> [AVAILABLE DATA]:
--

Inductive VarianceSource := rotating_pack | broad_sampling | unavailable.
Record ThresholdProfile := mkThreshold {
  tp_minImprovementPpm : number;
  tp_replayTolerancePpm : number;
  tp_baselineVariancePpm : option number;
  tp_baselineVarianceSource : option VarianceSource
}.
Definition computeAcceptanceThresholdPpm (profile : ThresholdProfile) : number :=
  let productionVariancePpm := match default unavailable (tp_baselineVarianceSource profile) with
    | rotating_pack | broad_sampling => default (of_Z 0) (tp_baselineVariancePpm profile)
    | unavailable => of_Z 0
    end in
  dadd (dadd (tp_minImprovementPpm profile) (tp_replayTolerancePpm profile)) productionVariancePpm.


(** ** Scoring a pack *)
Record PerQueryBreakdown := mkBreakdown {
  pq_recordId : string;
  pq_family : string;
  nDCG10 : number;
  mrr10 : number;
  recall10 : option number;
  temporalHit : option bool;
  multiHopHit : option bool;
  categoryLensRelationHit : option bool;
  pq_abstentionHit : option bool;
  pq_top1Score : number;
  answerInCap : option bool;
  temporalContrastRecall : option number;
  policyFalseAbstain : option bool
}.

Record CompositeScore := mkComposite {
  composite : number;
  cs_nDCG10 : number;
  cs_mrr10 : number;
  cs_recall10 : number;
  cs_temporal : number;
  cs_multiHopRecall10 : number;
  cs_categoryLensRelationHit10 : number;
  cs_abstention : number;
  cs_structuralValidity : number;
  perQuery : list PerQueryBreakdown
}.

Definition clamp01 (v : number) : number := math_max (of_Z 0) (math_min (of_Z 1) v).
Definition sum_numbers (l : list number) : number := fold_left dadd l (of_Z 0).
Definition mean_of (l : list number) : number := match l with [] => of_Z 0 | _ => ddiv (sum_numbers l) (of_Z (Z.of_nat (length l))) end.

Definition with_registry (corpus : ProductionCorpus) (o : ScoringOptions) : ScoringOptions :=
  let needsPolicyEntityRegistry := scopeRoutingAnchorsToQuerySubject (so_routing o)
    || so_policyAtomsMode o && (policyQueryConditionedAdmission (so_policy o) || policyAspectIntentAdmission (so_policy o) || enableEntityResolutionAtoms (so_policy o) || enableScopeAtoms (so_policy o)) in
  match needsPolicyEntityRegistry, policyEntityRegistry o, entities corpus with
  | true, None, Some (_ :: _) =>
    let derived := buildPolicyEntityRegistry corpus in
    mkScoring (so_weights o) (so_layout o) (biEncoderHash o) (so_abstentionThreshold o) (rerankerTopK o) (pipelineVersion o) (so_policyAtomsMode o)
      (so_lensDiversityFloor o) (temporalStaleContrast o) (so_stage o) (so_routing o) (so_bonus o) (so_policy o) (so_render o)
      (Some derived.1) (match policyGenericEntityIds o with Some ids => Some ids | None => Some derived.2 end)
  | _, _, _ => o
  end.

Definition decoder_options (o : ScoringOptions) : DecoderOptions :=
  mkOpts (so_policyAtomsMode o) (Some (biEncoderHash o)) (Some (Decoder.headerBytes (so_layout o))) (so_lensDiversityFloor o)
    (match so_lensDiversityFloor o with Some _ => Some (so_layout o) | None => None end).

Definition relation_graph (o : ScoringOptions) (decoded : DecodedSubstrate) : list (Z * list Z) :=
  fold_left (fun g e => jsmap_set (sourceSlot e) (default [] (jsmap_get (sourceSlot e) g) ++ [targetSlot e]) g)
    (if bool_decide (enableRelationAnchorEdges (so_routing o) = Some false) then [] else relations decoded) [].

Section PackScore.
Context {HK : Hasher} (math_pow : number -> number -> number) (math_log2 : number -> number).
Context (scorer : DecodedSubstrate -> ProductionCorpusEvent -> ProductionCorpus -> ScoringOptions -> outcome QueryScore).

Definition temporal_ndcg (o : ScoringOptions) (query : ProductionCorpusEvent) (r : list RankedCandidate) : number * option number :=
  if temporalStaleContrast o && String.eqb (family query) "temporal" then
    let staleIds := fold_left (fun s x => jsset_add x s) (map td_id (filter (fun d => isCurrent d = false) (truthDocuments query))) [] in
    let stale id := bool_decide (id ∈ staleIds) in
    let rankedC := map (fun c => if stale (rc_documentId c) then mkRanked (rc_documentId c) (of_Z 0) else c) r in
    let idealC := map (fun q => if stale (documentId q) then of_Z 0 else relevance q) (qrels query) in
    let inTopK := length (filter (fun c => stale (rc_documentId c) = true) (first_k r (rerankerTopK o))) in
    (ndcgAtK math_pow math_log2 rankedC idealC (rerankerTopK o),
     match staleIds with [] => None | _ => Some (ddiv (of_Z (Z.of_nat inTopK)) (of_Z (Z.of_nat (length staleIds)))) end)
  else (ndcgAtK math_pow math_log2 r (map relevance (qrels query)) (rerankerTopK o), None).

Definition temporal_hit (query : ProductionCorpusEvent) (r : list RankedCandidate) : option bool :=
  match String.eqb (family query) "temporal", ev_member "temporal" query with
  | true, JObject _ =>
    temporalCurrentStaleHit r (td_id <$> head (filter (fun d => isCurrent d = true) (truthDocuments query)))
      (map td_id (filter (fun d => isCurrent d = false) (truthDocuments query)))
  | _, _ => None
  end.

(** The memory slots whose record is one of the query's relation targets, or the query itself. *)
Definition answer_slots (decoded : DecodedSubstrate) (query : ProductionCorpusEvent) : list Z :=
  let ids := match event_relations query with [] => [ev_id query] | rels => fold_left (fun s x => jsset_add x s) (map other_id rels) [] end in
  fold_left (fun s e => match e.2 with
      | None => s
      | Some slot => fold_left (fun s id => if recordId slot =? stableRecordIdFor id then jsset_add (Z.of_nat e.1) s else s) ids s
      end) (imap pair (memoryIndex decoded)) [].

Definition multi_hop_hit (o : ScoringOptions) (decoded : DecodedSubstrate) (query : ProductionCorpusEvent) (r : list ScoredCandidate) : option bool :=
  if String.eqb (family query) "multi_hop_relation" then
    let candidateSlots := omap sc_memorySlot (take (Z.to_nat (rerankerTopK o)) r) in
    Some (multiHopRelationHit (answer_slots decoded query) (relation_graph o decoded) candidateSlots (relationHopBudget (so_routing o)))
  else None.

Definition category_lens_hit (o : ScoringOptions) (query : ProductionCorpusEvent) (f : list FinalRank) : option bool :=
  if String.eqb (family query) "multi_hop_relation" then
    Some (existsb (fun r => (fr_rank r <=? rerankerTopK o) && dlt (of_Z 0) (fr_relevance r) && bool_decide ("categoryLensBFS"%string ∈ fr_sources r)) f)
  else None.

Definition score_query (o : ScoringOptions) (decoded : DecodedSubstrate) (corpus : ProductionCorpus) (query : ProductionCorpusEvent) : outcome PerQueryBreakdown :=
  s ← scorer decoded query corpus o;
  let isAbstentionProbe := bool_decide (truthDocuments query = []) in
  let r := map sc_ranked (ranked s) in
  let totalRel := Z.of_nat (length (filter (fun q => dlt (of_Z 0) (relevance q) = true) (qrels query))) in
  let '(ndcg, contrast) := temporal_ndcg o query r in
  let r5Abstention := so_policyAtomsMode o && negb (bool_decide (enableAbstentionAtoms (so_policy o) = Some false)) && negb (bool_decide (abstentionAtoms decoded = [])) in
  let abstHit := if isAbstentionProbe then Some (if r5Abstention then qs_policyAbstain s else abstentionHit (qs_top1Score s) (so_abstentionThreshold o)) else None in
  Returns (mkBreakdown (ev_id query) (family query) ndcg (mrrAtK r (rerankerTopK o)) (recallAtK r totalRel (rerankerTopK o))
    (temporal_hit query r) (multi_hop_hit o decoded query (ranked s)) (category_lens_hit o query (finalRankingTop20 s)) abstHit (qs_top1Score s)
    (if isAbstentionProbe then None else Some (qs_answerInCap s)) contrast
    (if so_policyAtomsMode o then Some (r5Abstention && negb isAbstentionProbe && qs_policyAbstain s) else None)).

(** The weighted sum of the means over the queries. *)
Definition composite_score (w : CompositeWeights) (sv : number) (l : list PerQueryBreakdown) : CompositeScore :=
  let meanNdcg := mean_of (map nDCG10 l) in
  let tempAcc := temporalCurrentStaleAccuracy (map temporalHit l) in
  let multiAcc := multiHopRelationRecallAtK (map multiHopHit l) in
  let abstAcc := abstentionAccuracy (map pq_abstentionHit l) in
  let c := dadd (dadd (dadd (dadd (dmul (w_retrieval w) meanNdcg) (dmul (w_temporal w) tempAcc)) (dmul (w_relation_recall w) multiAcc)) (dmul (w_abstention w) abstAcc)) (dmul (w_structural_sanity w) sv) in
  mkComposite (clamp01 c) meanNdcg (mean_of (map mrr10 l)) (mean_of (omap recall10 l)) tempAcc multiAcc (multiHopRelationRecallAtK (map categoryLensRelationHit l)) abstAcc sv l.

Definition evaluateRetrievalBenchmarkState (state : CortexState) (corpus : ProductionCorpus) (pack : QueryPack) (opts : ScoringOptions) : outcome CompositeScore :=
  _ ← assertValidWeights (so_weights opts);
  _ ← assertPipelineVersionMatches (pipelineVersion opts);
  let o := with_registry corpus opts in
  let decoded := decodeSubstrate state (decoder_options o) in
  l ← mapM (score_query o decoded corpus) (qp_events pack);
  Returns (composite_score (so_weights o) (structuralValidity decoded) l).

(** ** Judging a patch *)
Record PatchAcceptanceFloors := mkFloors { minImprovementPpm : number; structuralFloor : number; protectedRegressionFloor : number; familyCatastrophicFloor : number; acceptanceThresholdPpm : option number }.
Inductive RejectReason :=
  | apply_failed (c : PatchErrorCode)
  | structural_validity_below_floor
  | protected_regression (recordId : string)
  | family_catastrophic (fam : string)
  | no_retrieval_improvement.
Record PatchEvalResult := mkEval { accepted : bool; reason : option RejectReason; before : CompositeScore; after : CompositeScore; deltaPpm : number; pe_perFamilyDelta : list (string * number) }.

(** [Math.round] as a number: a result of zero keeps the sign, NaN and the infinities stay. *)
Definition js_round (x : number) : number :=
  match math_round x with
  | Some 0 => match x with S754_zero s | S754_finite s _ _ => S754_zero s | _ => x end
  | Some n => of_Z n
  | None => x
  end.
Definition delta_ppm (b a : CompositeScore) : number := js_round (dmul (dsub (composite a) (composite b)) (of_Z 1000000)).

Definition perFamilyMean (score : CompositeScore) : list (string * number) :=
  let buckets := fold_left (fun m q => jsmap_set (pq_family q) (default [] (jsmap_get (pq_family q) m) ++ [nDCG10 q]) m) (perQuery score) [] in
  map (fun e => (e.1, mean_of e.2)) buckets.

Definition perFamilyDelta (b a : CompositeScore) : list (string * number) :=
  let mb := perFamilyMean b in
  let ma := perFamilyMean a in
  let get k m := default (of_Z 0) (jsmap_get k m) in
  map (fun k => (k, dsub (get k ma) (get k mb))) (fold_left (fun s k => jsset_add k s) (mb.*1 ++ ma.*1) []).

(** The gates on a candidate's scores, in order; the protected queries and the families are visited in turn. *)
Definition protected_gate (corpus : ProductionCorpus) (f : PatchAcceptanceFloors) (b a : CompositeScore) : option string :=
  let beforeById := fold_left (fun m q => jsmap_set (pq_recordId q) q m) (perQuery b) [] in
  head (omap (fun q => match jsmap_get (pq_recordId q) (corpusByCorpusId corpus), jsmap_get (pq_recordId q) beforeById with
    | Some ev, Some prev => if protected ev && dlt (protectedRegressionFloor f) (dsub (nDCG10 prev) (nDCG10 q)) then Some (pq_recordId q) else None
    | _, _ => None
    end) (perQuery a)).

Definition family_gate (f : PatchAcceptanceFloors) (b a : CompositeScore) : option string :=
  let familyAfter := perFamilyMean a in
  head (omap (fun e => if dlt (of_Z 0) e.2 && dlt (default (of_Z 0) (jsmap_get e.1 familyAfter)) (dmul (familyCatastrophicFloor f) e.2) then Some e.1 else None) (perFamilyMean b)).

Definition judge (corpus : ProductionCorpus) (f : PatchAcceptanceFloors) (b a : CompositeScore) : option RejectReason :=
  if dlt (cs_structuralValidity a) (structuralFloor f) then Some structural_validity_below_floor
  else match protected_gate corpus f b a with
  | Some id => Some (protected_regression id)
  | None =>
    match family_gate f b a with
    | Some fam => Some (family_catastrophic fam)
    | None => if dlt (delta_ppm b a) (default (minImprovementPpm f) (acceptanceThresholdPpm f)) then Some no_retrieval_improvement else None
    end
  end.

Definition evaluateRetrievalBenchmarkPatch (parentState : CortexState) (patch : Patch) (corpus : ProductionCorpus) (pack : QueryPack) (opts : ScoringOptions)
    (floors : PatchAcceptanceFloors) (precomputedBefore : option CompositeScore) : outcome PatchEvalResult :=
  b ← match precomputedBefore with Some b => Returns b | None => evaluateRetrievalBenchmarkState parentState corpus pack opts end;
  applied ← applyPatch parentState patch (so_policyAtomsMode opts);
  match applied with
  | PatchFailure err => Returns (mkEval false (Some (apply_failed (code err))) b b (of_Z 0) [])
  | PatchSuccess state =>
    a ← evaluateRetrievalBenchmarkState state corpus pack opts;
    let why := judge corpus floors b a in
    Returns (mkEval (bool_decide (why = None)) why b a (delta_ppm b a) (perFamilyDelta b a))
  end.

--

> [ACTIVITY]:
I'd like the lines above from the one with "end) (imap pair" up to and including the one with "(if isAbstentionProbe then" copied exactly, with no other lines.

> [RESPONSE BOX]:
      end) (imap pair (memoryIndex decoded)) [].

Definition multi_hop_hit (o : ScoringOptions) (decoded : DecodedSubstrate) (query : ProductionCorpusEvent) (r : list ScoredCandidate) : option bool :=
  if String.eqb (family query) "multi_hop_relation" then
    let candidateSlots := omap sc_memorySlot (take (Z.to_nat (rerankerTopK o)) r) in
    Some (multiHopRelationHit (answer_slots decoded query) (relation_graph o decoded) candidateSlots (relationHopBudget (so_routing o)))
  else None.

Definition category_lens_hit (o : ScoringOptions) (query : ProductionCorpusEvent) (f : list FinalRank) : option bool :=
  if String.eqb (family query) "multi_hop_relation" then
    Some (existsb (fun r => (fr_rank r <=? rerankerTopK o) && dlt (of_Z 0) (fr_relevance r) && bool_decide ("categoryLensBFS"%string ∈ fr_sources r)) f)
  else None.

Definition score_query (o : ScoringOptions) (decoded : DecodedSubstrate) (corpus : ProductionCorpus) (query : ProductionCorpusEvent) : outcome PerQueryBreakdown :=
  s ← scorer decoded query corpus o;
  let isAbstentionProbe := bool_decide (truthDocuments query = []) in
  let r := map sc_ranked (ranked s) in
  let totalRel := Z.of_nat (length (filter (fun q => dlt (of_Z 0) (relevance q) = true) (qrels query))) in
  let '(ndcg, contrast) := temporal_ndcg o query r in
  let r5Abstention := so_policyAtomsMode o && negb (bool_decide (enableAbstentionAtoms (so_policy o) = Some false)) && negb (bool_decide (abstentionAtoms decoded = [])) in
  let abstHit := if isAbstentionProbe then Some (if r5Abstention then qs_policyAbstain s else abstentionHit (qs_top1Score s) (so_abstentionThreshold o)) else None in
  Returns (mkBreakdown (ev_id query) (family query) ndcg (mrrAtK r (rerankerTopK o)) (recallAtK r totalRel (rerankerTopK o))
    (temporal_hit query r) (multi_hop_hit o decoded query (ranked s)) (category_lens_hit o query (finalRankingTop20 s)) abstHit (qs_top1Score s)
    (if isAbstentionProbe then None else Some (qs_answerInCap s)) contrast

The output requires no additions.